PROBLEM TO WORK ON
Look for "assert" in the listing below. Gather each line that contains it.

DATA EXTRACTS
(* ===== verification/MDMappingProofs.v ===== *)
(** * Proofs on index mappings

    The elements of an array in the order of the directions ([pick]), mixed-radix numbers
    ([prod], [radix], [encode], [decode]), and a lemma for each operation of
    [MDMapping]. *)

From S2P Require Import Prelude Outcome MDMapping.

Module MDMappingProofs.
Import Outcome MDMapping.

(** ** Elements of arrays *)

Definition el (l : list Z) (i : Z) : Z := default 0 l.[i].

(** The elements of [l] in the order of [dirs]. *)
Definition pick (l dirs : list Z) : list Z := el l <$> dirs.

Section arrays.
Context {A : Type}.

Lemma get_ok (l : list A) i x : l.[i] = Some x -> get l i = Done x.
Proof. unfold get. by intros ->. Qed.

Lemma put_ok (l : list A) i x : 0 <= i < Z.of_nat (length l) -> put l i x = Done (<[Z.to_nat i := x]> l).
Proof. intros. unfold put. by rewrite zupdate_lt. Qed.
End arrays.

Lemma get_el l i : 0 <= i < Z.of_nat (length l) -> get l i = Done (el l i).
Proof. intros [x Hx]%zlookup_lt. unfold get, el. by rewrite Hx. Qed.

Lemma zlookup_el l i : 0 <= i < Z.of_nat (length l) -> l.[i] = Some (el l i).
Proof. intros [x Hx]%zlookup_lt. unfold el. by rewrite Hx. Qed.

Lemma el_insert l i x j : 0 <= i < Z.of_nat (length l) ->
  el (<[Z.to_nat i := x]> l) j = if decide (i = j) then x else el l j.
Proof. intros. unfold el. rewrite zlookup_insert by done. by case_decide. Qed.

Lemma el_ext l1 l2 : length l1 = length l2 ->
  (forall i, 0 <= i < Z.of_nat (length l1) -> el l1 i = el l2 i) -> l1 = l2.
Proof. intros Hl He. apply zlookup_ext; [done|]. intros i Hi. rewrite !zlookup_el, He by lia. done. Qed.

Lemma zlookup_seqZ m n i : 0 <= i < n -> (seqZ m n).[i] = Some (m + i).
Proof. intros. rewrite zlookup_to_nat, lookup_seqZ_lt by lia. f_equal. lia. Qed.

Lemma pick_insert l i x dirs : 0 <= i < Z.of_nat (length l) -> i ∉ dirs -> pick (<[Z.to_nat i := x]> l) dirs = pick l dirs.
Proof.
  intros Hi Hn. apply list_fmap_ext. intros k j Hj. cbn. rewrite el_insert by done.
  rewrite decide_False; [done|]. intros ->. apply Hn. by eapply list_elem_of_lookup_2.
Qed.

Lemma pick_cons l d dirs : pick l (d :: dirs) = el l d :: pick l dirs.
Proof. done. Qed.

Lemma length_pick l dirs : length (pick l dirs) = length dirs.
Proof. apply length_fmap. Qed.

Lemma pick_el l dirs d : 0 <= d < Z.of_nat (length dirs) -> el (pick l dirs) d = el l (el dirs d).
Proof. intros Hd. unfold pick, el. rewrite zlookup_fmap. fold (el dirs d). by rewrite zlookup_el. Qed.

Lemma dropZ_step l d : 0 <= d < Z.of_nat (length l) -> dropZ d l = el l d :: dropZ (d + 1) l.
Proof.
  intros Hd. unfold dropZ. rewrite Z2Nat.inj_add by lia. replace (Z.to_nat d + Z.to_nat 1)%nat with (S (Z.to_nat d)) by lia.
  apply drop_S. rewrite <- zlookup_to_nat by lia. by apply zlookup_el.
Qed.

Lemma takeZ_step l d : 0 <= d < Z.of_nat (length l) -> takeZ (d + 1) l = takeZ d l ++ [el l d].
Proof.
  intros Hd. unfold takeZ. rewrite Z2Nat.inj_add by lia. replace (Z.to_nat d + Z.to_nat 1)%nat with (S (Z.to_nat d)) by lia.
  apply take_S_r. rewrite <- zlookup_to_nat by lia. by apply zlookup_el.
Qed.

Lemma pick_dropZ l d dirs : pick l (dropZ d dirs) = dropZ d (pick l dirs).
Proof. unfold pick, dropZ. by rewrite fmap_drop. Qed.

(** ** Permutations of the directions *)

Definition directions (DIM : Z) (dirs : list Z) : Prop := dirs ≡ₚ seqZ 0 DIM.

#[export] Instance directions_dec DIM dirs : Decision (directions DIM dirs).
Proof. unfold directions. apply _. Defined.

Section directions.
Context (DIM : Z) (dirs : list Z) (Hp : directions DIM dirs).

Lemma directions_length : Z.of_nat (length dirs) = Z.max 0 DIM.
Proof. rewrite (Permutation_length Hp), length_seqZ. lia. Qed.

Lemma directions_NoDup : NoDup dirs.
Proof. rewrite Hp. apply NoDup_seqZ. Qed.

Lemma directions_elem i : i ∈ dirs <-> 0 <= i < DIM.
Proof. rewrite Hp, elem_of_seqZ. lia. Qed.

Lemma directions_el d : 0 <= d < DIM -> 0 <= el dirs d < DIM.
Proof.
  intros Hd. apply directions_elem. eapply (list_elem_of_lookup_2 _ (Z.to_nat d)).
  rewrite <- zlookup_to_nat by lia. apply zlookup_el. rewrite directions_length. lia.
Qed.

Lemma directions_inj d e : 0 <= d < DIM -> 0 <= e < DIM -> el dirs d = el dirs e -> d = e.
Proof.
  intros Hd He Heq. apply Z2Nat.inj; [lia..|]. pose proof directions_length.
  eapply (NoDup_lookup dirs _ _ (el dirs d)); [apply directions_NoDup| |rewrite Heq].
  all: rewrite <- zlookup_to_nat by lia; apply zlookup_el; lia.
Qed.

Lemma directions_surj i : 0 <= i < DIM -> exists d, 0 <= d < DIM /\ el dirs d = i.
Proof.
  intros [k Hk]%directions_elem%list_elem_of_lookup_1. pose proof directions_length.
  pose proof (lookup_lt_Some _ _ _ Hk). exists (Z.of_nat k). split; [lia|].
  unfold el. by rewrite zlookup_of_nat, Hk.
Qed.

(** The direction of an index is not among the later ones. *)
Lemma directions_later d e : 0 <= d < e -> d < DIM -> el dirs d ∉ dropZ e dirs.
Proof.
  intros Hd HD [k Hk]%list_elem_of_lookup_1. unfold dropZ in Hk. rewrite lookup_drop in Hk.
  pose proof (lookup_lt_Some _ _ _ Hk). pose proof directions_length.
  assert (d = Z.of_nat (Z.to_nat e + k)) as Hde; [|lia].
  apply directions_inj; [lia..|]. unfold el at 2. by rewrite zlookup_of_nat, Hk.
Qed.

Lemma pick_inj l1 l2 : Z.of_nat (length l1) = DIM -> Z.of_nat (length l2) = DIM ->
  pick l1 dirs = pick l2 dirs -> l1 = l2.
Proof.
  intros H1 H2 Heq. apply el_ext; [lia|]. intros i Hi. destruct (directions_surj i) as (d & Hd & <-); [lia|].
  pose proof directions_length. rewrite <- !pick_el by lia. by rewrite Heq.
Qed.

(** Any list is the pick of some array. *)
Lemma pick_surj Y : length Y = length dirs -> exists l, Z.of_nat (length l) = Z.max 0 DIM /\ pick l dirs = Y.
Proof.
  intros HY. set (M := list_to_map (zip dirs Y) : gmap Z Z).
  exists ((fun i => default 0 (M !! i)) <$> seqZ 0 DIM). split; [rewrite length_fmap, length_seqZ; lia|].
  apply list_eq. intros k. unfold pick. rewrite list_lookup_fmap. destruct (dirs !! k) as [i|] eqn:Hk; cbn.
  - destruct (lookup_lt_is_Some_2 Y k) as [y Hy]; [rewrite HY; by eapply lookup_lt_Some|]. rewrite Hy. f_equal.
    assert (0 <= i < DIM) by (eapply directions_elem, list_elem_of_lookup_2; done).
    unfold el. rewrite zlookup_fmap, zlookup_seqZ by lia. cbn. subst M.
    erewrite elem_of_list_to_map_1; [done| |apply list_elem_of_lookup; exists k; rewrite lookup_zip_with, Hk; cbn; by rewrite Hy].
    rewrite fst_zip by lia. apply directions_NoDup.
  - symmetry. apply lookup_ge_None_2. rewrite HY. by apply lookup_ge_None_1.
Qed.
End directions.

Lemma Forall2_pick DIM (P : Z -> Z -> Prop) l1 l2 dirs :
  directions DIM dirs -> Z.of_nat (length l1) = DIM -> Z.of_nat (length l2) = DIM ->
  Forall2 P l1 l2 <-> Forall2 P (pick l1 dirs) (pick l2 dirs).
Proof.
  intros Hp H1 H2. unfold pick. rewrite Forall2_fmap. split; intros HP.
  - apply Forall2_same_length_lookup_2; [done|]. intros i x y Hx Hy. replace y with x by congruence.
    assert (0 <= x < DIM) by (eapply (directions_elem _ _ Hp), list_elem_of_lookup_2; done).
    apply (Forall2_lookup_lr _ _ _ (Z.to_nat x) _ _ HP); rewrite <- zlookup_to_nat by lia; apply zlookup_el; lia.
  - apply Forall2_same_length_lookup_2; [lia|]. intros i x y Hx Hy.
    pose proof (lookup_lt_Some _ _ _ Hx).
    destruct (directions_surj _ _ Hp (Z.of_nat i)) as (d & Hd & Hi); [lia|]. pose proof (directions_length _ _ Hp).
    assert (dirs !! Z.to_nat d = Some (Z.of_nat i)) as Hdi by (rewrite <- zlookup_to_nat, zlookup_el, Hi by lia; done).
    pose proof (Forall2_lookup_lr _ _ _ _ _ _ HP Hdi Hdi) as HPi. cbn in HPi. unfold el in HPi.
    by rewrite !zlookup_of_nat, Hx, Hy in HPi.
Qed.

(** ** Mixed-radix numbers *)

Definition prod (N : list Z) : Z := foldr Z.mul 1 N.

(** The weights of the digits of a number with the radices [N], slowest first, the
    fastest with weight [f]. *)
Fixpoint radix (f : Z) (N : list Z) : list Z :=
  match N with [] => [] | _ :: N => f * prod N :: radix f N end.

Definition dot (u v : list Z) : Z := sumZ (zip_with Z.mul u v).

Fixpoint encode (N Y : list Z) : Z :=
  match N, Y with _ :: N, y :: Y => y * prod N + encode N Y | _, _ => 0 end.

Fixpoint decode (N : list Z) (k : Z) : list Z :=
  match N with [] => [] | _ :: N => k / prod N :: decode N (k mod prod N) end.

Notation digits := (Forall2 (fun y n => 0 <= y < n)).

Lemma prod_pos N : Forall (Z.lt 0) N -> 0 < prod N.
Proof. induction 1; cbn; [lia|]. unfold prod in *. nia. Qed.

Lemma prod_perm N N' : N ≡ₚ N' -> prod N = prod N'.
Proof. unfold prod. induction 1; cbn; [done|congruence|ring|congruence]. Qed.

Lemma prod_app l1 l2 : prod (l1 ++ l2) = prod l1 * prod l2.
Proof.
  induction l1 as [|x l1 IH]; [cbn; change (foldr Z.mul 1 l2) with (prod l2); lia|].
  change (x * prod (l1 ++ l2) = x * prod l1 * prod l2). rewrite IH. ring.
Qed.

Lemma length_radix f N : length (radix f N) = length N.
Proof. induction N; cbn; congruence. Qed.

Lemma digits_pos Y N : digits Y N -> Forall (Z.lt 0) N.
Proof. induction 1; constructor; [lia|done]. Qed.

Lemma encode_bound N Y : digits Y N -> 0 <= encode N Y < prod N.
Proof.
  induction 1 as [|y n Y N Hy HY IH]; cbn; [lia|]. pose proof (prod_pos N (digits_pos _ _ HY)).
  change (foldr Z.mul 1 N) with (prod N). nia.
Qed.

* * *

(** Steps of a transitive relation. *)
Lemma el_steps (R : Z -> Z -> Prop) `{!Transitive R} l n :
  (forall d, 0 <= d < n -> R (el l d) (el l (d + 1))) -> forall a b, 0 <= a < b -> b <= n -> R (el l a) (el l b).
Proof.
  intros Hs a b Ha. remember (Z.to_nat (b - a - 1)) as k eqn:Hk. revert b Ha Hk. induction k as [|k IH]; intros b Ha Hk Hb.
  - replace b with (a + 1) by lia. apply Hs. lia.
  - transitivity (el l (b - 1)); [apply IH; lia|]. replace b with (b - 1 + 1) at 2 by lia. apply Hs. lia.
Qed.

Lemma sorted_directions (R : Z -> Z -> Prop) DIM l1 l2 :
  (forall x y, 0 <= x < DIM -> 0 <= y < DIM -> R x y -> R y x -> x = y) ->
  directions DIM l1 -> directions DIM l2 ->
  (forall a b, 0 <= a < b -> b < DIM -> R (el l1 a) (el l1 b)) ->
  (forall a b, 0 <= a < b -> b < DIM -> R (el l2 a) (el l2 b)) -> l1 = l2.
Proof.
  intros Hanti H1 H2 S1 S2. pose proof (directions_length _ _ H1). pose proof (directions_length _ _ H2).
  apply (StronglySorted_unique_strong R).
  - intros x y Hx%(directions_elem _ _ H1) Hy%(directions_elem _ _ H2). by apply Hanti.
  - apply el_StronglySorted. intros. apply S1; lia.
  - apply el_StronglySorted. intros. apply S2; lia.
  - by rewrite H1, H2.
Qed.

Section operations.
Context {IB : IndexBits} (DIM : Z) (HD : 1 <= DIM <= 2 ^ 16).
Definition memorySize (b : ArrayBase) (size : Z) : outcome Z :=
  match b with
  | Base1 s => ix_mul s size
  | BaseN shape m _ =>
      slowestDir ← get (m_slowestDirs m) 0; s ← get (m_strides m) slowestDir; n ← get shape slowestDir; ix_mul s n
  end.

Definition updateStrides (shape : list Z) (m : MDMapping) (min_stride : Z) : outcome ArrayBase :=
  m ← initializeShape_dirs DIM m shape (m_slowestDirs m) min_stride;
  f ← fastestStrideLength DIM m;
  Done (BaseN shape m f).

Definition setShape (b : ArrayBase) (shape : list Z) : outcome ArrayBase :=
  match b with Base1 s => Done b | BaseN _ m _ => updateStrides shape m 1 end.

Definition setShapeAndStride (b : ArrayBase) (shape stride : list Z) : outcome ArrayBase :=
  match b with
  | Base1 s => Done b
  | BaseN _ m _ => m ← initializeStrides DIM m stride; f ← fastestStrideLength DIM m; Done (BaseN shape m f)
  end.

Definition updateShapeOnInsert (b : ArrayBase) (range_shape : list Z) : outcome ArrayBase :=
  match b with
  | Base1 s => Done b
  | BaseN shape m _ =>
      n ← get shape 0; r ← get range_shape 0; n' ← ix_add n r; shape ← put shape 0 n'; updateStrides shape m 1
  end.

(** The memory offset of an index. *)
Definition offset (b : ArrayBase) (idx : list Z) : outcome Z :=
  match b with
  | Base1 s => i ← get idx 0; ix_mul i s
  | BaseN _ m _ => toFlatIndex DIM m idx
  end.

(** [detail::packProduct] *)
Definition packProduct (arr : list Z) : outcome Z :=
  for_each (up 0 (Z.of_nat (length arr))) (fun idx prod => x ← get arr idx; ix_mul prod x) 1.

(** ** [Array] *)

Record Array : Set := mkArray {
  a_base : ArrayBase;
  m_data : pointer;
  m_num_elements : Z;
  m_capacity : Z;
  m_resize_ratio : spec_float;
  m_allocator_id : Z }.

EXERCISE OUTPUT
  assert (d = Z.of_nat (Z.to_nat e + k)) as Hde; [|lia].
    assert (0 <= i < DIM) by (eapply directions_elem, list_elem_of_lookup_2; done).
    assert (0 <= x < DIM) by (eapply (directions_elem _ _ Hp), list_elem_of_lookup_2; done).
    assert (dirs !! Z.to_nat d = Some (Z.of_nat i)) as Hdi by (rewrite <- zlookup_to_nat, zlookup_el, Hi by lia; done).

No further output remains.